• [THE DATA]
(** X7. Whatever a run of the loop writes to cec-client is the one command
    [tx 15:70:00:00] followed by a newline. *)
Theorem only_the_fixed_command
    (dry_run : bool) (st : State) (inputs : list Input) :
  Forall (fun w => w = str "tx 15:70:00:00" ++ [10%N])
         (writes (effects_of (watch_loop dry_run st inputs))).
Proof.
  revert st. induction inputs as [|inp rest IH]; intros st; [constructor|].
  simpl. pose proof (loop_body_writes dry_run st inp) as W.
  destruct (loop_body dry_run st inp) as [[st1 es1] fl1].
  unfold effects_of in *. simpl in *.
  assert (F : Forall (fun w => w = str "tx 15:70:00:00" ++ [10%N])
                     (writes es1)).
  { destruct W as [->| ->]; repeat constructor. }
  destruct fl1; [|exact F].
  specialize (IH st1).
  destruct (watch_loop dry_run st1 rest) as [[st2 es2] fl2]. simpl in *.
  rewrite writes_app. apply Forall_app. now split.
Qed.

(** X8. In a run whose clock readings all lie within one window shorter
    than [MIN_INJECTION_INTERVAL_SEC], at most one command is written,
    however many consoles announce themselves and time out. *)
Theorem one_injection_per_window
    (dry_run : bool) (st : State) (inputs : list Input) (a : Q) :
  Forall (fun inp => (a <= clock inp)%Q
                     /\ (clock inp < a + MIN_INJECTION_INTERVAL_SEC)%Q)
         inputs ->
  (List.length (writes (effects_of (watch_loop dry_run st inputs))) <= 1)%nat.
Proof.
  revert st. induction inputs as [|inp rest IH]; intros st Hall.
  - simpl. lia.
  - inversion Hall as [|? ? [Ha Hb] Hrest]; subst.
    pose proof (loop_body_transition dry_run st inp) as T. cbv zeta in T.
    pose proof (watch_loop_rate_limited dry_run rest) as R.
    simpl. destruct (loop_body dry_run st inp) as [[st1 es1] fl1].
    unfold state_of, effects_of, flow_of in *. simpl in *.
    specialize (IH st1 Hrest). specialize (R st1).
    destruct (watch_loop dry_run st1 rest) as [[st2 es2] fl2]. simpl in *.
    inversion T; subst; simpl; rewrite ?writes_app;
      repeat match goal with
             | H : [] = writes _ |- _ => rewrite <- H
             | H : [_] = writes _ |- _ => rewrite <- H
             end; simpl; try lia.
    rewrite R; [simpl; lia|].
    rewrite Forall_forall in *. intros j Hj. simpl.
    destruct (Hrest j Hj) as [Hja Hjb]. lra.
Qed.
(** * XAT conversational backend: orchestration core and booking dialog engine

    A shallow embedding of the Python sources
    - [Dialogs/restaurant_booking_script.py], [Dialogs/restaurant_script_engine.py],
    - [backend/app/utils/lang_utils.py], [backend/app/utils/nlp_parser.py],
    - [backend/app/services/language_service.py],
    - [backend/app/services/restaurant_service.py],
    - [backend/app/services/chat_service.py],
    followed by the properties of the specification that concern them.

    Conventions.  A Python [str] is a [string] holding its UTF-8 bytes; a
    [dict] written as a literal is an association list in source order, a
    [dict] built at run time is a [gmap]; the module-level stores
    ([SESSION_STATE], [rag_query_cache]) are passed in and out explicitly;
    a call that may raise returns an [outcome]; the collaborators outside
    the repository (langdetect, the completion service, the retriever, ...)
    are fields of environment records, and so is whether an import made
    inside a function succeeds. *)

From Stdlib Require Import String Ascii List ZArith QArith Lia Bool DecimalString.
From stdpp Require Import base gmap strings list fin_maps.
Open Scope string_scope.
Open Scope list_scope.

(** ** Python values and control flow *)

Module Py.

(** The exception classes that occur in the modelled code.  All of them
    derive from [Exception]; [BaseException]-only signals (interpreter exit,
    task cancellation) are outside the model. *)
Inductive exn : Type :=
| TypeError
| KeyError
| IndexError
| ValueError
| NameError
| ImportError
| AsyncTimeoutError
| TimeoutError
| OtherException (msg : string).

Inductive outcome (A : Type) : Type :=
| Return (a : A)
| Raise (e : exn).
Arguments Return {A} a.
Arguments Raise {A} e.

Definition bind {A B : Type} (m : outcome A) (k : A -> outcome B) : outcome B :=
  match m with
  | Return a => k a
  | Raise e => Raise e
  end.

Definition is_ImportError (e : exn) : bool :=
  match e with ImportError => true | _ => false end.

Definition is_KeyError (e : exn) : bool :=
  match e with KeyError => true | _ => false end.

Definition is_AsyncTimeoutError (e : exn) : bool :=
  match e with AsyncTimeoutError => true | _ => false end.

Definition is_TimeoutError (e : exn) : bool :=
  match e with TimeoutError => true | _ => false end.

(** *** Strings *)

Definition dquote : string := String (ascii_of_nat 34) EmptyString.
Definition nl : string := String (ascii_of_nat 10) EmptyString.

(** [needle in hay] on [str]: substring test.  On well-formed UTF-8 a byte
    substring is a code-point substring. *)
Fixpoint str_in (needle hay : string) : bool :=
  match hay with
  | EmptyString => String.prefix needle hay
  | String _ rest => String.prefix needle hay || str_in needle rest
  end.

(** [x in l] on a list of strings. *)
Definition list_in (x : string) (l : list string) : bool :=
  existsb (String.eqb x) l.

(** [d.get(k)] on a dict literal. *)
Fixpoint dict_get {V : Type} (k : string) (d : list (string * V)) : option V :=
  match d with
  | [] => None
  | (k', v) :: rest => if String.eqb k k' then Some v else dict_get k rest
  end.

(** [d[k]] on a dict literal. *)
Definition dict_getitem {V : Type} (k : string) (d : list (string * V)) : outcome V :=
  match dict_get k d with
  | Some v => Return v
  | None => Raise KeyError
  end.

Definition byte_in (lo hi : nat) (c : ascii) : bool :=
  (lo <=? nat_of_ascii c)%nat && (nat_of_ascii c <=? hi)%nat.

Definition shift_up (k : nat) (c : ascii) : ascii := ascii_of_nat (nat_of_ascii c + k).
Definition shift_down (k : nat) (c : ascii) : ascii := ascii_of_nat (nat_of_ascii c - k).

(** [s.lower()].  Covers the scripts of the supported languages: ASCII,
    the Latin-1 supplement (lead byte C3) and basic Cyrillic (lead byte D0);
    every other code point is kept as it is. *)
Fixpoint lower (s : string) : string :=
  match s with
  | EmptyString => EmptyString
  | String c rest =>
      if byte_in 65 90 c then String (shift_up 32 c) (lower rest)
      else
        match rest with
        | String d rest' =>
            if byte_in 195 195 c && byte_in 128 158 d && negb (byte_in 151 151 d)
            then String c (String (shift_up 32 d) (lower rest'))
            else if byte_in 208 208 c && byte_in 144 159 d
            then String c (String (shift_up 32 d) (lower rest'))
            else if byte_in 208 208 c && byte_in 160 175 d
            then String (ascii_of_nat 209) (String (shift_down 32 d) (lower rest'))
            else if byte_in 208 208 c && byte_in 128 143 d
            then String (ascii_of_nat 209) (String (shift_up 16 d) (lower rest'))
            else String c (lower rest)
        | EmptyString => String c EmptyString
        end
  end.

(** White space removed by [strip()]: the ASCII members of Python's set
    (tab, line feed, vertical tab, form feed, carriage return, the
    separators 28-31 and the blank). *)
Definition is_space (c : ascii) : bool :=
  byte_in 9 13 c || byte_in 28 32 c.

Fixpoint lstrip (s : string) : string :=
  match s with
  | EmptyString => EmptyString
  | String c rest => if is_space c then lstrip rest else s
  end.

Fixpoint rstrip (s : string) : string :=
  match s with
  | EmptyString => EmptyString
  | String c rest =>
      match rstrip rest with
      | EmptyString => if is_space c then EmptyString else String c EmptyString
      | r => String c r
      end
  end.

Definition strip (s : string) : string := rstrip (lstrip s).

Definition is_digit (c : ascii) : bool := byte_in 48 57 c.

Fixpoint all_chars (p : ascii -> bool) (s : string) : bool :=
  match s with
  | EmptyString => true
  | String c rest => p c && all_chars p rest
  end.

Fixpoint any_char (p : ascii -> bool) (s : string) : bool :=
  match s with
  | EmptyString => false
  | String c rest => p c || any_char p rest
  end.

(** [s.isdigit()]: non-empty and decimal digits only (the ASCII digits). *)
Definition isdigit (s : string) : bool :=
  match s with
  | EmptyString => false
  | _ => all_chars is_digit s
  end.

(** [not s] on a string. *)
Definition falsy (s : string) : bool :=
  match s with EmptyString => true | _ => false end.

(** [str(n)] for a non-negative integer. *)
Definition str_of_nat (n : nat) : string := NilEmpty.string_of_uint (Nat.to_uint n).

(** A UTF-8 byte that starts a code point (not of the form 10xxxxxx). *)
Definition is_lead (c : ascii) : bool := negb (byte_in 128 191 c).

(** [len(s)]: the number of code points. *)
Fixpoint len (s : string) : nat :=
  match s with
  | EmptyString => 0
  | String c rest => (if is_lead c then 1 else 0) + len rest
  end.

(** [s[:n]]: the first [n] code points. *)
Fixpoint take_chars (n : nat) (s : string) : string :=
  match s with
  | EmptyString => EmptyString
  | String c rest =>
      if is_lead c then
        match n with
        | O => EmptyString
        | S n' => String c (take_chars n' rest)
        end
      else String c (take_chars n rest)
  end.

• [WHAT TO WORK ON]
The expected output is exactly the lines of the listing above between the line holding "destruct W as" and the line holding "pose proof (loop_body_transition", inclusive.

• [TASK SOLUTION]
  { destruct W as [->| ->]; repeat constructor. }
  destruct fl1; [|exact F].
  specialize (IH st1).
  destruct (watch_loop dry_run st1 rest) as [[st2 es2] fl2]. simpl in *.
  rewrite writes_app. apply Forall_app. now split.
Qed.

(** X8. In a run whose clock readings all lie within one window shorter
    than [MIN_INJECTION_INTERVAL_SEC], at most one command is written,
    however many consoles announce themselves and time out. *)
Theorem one_injection_per_window
    (dry_run : bool) (st : State) (inputs : list Input) (a : Q) :
  Forall (fun inp => (a <= clock inp)%Q
                     /\ (clock inp < a + MIN_INJECTION_INTERVAL_SEC)%Q)
         inputs ->
  (List.length (writes (effects_of (watch_loop dry_run st inputs))) <= 1)%nat.
Proof.
  revert st. induction inputs as [|inp rest IH]; intros st Hall.
  - simpl. lia.
  - inversion Hall as [|? ? [Ha Hb] Hrest]; subst.
    pose proof (loop_body_transition dry_run st inp) as T. cbv zeta in T.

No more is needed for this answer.